### PROBLEM TO WORK ON
Check the entries below and say how many lines include the word "ContractAddress". No other text is wanted.

_____

Definition get_account_list (request : option BlockHashInput) (sender : positive) : M Server (Response positive) :=
  _ ← enabled Endpoint.get_account_list "`GetAccountList` is not enabled.";
  answer_with_stream (get_account_list_v2 ffi request) sender.
Definition get_module_list (request : option BlockHashInput) (sender : positive) : M Server (Response positive) :=
  _ ← enabled Endpoint.get_module_list "`GetModuleList` is not enabled.";
  answer_with_stream (get_module_list_v2 ffi request) sender.
Definition get_instance_list (request : option BlockHashInput) (sender : positive) : M Server (Response positive) :=
  _ ← enabled Endpoint.get_instance_list "`GetInstanceList` is not enabled.";
  answer_with_stream (get_instance_list_v2 ffi request) sender.
Definition get_baker_list (request : option BlockHashInput) (sender : positive) : M Server (Response positive) :=
  _ ← enabled Endpoint.get_baker_list "`GetBakerList` is not enabled.";
  answer_with_stream (get_baker_list_v2 ffi request) sender.
Definition get_passive_delegators (request : option BlockHashInput) (sender : positive) : M Server (Response positive) :=
  _ ← enabled Endpoint.get_passive_delegators "`GetPassiveDelegators` is not enabled.";
  answer_with_stream (get_passive_delegators_v2 ffi request) sender.
Definition get_passive_delegators_reward_period (request : option BlockHashInput) (sender : positive) : M Server (Response positive) :=
  _ ← enabled Endpoint.get_passive_delegators_reward_period "`GetPassiveDelegatorsRewardPeriod` is not enabled.";
  answer_with_stream (get_passive_delegators_reward_period_v2 ffi request) sender.
Definition get_identity_providers (request : option BlockHashInput) (sender : positive) : M Server (Response positive) :=
  _ ← enabled Endpoint.get_identity_providers "`GetIdentityProviders` is not enabled.";
  answer_with_stream (get_identity_providers_v2 ffi request) sender.
Definition get_anonymity_revokers (request : option BlockHashInput) (sender : positive) : M Server (Response positive) :=
  _ ← enabled Endpoint.get_anonymity_revokers "`GetAnonymityRevokers` is not enabled.";
  answer_with_stream (get_anonymity_revokers_v2 ffi request) sender.
Definition get_block_items (request : option BlockHashInput) (sender : positive) : M Server (Response positive) :=
  _ ← enabled Endpoint.get_block_items "`GetBlockItems` is not enabled.";
  answer_with_stream (get_block_items_v2 ffi request) sender.
Definition get_block_transaction_events (request : option BlockHashInput) (sender : positive) : M Server (Response positive) :=
  _ ← enabled Endpoint.get_block_transaction_events "`GetBlockTransactionEvents` is not enabled.";
  answer_with_stream (get_block_transaction_events_v2 ffi request) sender.
Definition get_block_special_events (request : option BlockHashInput) (sender : positive) : M Server (Response positive) :=
  _ ← enabled Endpoint.get_block_special_events "`GetBlockSpecialEvents` is not enabled.";
  answer_with_stream (get_block_special_events_v2 ffi request) sender.
Definition get_block_pending_updates (request : option BlockHashInput) (sender : positive) : M Server (Response positive) :=
  _ ← enabled Endpoint.get_block_pending_updates "`GetBlockPendingUpdates` is not enabled.";
  answer_with_stream (get_block_pending_updates_v2 ffi request) sender.
Definition get_bakers_reward_period (request : option BlockHashInput) (sender : positive) : M Server (Response positive) :=
  _ ← enabled Endpoint.get_bakers_reward_period "`GetBakersRewardPeriod` is not enabled.";
  answer_with_stream (get_bakers_reward_period_v2 ffi request) sender.

(** *** Other queries *)

Definition get_account_info (block_hash : option (option BlockHashInput))
    (account_identifier : option (option AccountIdentifierInput)) : M Server (Response (list byte)) :=
  _ ← enabled Endpoint.get_account_info "`GetAccountInfo` is not enabled.";
  answer_with_hash (
    block_hash ← lift (require block_hash);
    account_identifier ← lift (require account_identifier);
    get_account_info_v2 ffi block_hash account_identifier).
Definition get_module_source (block_hash : option (option BlockHashInput))
    (module_ref : option (list byte)) : M Server (Response (list byte)) :=
  _ ← enabled Endpoint.get_module_source "`GetModuleSource` is not enabled.";
  answer_with_hash (
    block_hash ← lift (require block_hash);
    module_ref ← lift (require module_ref);
    get_module_source_v2 ffi block_hash module_ref).
Definition get_instance_info (block_hash : option (option BlockHashInput))
    (address : option ContractAddress) : M Server (Response (list byte)) :=
  _ ← enabled Endpoint.get_instance_info "`GetInstanceInfo` is not enabled.";
  answer_with_hash (
    block_hash ← lift (require block_hash);
    contract_address ← lift (require address);
    get_instance_info_v2 ffi block_hash contract_address).

(** The stream of a contract's state has all of its items. *)
Definition get_instance_state (block_hash : option (option BlockHashInput))
    (address : option ContractAddress) : M Server (Response (list (list byte * list byte))) :=
  _ ← enabled Endpoint.get_instance_state "`GetInstanceState` is not enabled.";
  '(hash, response) ← run_blocking (
    block_hash ← lift (require block_hash);
    contract_address ← lift (require address);
    get_instance_state_v2 ffi block_hash contract_address);
  lift (add_hash (new_response (match response with
                                | ContractV0 state => [([], state)]
                                | ContractV1 state => state_items state
                                end)) hash).
Definition instance_state_lookup (block_hash : option (option BlockHashInput))
    (address : option ContractAddress) (key : list byte) : M Server (Response (list byte)) :=
  _ ← enabled Endpoint.instance_state_lookup "`InstanceStateLookup` is not enabled.";
  block_hash ← lift (require block_hash);
  contract_address ← lift (require address);
  '(hash, response) ← run_blocking (get_instance_state_v2 ffi block_hash contract_address);
  match response with
  | ContractV0 state => lift (add_hash (new_response state) hash)
  | ContractV1 state =>
      match state_lookup state key with
      | Some value => lift (add_hash (new_response value) hash)
      | None => lift (fail_with Code.NotFound "Key not found.")
      end
  end.

Definition get_next_account_sequence_number (request : list byte) : M Server (Response (list byte)) :=
  _ ← enabled Endpoint.get_next_account_sequence_number "`GetNextAccountSequenceNumber` is not enabled.";
  answer (get_next_account_sequence_number_v2 ffi request).
Definition get_consensus_info : M Server (Response (list byte)) :=
  _ ← enabled Endpoint.get_consensus_info "`GetConsensusInfo` is not enabled.";
  answer (get_consensus_info_v2 ffi).
Definition get_ancestors (block_hash : option (option BlockHashInput)) (amount : Z) (sender : positive)
    : M Server (Response positive) :=
  _ ← enabled Endpoint.get_ancestors "`GetAncestors` is not enabled.";
  answer_with_stream (fun sender =>
    block_hash ← lift (require block_hash);
    get_ancestors_v2 ffi block_hash amount sender) sender.
Definition get_block_item_status (request : list byte) : M Server (Response (list byte)) :=
  _ ← enabled Endpoint.get_block_item_status "`GetBlockItemStatus` is not enabled.";
  answer (get_block_item_status_v2 ffi request).

(** The energy of an invocation is limited. *)
Definition cap_energy (max_energy : Z) (request : InvokeInstanceRequest) : InvokeInstanceRequest :=
  mkInvokeInstance (ii_block_hash request) (ii_invoker request) (ii_amount request)
    (ii_entrypoint request) (ii_parameter request)
    (Some (match ii_energy request with Some nrg => Z.min max_energy nrg | None => max_energy end))
    (ii_instance request).
Definition invoke_instance (request : InvokeInstanceRequest) : M Server (Response (list byte)) :=
  _ ← enabled Endpoint.invoke_instance "`InvokeInstance` is not enabled.";
  answer_with_hash (invoke_instance_v2 ffi (cap_energy (invoke_max_energy rpc) request)).
(** [GRPC2Server::shutdown]: whether the task still listens for the signal to
    stop, and after how many milliseconds it would stop by itself.  Dropping the
    handle when the time is up does not stop the task. *)
Definition grpc2_shutdown (listening : bool) (ends_after : option Z) : TaskEnd :=
  if negb listening then TaskAborted
  else match ends_after with
       | Some t => if t <=? 10000 then TaskFinished else TaskRunning
       | None => TaskRunning
       end.
(** The tasks that relay blocks are aborted. *)
Definition relays_after_shutdown : TaskEnd := TaskAborted.
(* ===== verification/NodeInv.v ===== *)
(** * The invariant of the node

    Connections are filed under unique tokens; every connection that was
    promoted has completed the handshake, so that the [unwrap] of
    [get_peer_stats] cannot fail.  The invariant holds in every state that the
    threads of the node can reach, whatever peers send and however the
    operations of the threads interleave. *)

From stdpp Require Import base tactics list gmap strings option numbers relations.
From Stdlib Require Import ZArith Floats.SpecFloat.
From S2P Require Import Prelude Common Helpers LowLevel Wire Conn Buckets CatchUp Queues.
From S2P Require Import QueuesProps Config Bans Node Connectivity Consensus Handlers.
From S2P Require Import Maintenance.

Section invariant.
Context `{External} `{!ChannelLaws}.

Abbreviation Served := (Connection * P2PNode)%type.

Definition changes_of (n : P2PNode) : list ConnChange := chan_items (conn_changes (handler n)).

Record node_ok (n : P2PNode) : Prop := {
  ok_next : 0 < next_token (handler n);
  ok_candidate t c : candidates_of n !! t = Some c -> token c = t /\ 0 < t < next_token (handler n);
  ok_connection t c : connections_of n !! t = Some c -> token c = t /\ 0 < t < next_token (handler n);
  ok_disjoint t : is_Some (candidates_of n !! t) -> connections_of n !! t = None;
  ok_peer t c : connections_of n !! t = Some c -> is_Some (self_id (remote_peer c));
  ok_promotion t c :
    Promotion t ∈ changes_of n -> candidates_of n !! t = Some c -> is_Some (self_id (remote_peer c));
  ok_promoted t : Promotion t ∈ changes_of n -> t < next_token (handler n);
}.

(** ** Operations that leave the connections alone *)

Record same_conns (n n' : P2PNode) : Prop := {
  same_next : next_token (handler n') = next_token (handler n);
  same_candidates : candidates_of n' = candidates_of n;
  same_connections : connections_of n' = connections_of n;
  same_changes : changes_of n' = changes_of n;
  same_received : connections_received (node_stats n') = connections_received (node_stats n);
}.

_____

### YOUR SOLUTION
3